THE RECORDS section start
(** C24: In every window of every run, however long the run was before it, the
    requests sent to MAM (a registration counts when its attempt is saved) number
    at most ten and one more for each three seconds the window lasts. *)
Theorem mam_request_rate t0 before c trace0 e window c' trace :
  ascending t0 (event_times (before ++ e :: window)) → t0 ≤ TIME_MAX →
  run Core.new before = Some (c, trace0) → run c (e :: window) = Some (c', trace) →
  let first := monotonic (occurred_at e) in
  count draws_token (trace_actions trace) * REQUEST_REFILL
    ≤ REQUEST_BURST * REQUEST_REFILL + (last_time first (event_times window) - first).
Proof.
  intros Hasc Ht0 Hr0 Hr. cbv zeta.
  unfold event_times in Hasc. rewrite fmap_app in Hasc.
  assert (ascending t0 (event_times before)
    ∧ ascending (last_time t0 (event_times before)) (event_times (e :: window))) as [Ha1 Ha2].
  { by apply ascending_app. }
  destruct (run_level t0 Core.new before c trace0) as [Hok _]; [|done..|].
  { by apply new_ok. }
  simpl in Ha2. destruct Ha2 as [Hle Ha2].
  assert (budget_ok (mam_budget (core_mam c)) (monotonic (occurred_at e))) as Hok'
    by (by eapply budget_ok_later).
  destruct (run_level (monotonic (occurred_at e)) c (e :: window) c' trace) as [Hok2 Hlev]; [done| |done|].
  { simpl. split; [lia|done]. }
  pose proof (level_bounds _ _ Hok'). pose proof (level_bounds _ _ Hok2). fold CAPACITY.
  change (last_time (monotonic (occurred_at e)) (event_times (e :: window)))
    with (last_time (monotonic (occurred_at e)) (event_times window)) in *. lia.
Qed.

Lemma mam_request_rate_witness :
  count draws_token (trace_actions (default (Core.new, [])
     (run (sample_core 9) (sample_event 9 :: skipn 10 sample_run))).2) * REQUEST_REFILL
    ≤ REQUEST_BURST * REQUEST_REFILL
      + (last_time (monotonic (occurred_at (sample_event 9)))
           (event_times (skipn 10 sample_run)) - monotonic (occurred_at (sample_event 9))).
Proof.
  apply (mam_request_rate 0 (firstn 9 sample_run) (sample_core 9) (sample_result 9).2
    (sample_event 9) (skipn 10 sample_run)
    (default (Core.new, []) (run (sample_core 9) (sample_event 9 :: skipn 10 sample_run))).1).
  - vm_compute. repeat split; discriminate.
  - vm_compute. discriminate.
  - vm_compute. reflexivity.
  - vm_compute. reflexivity.
Defined.

(** ** The decision behind a request *)

Lemma link_send_work l now cookie work l' acts a :
  link_send l now cookie work = (l', acts) → a ∈ acts →
  (work = Some Wanted_Register ∧ a = Action_SaveRegistrationAttempt (wall now)
   ∧ ∃ k, cookie = Some k ∧ link_outstanding l' =
       Some (Outstanding_SavingRegistration (wall now) k (link_epoch l)))
  ∨ ∃ request, work = Some (Wanted_Request request)
      ∧ a = Action_MamRequest request (opt_filter (λ _, MamRequest_needs_cookie request) cookie).
Proof.
  unfold link_send. intros H Ha. destruct (take _ _) as [b taken].
  destruct (negb _ || _ || _); simplify_eq; [by apply elem_of_nil in Ha|].
  destruct work as [[|req]|], cookie as [k|]; simplify_eq/=;
    try (by apply elem_of_nil in Ha); apply list_elem_of_singleton in Ha; subst a; eauto 6.
Qed.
THE RECORDS section end
The response is the exact set of lines from the one holding "destruct work as" through the last line of the material.

#### WORKED SOLUTION:
  destruct work as [[|req]|], cookie as [k|]; simplify_eq/=;
    try (by apply elem_of_nil in Ha); apply list_elem_of_singleton in Ha; subst a; eauto 6.
Qed.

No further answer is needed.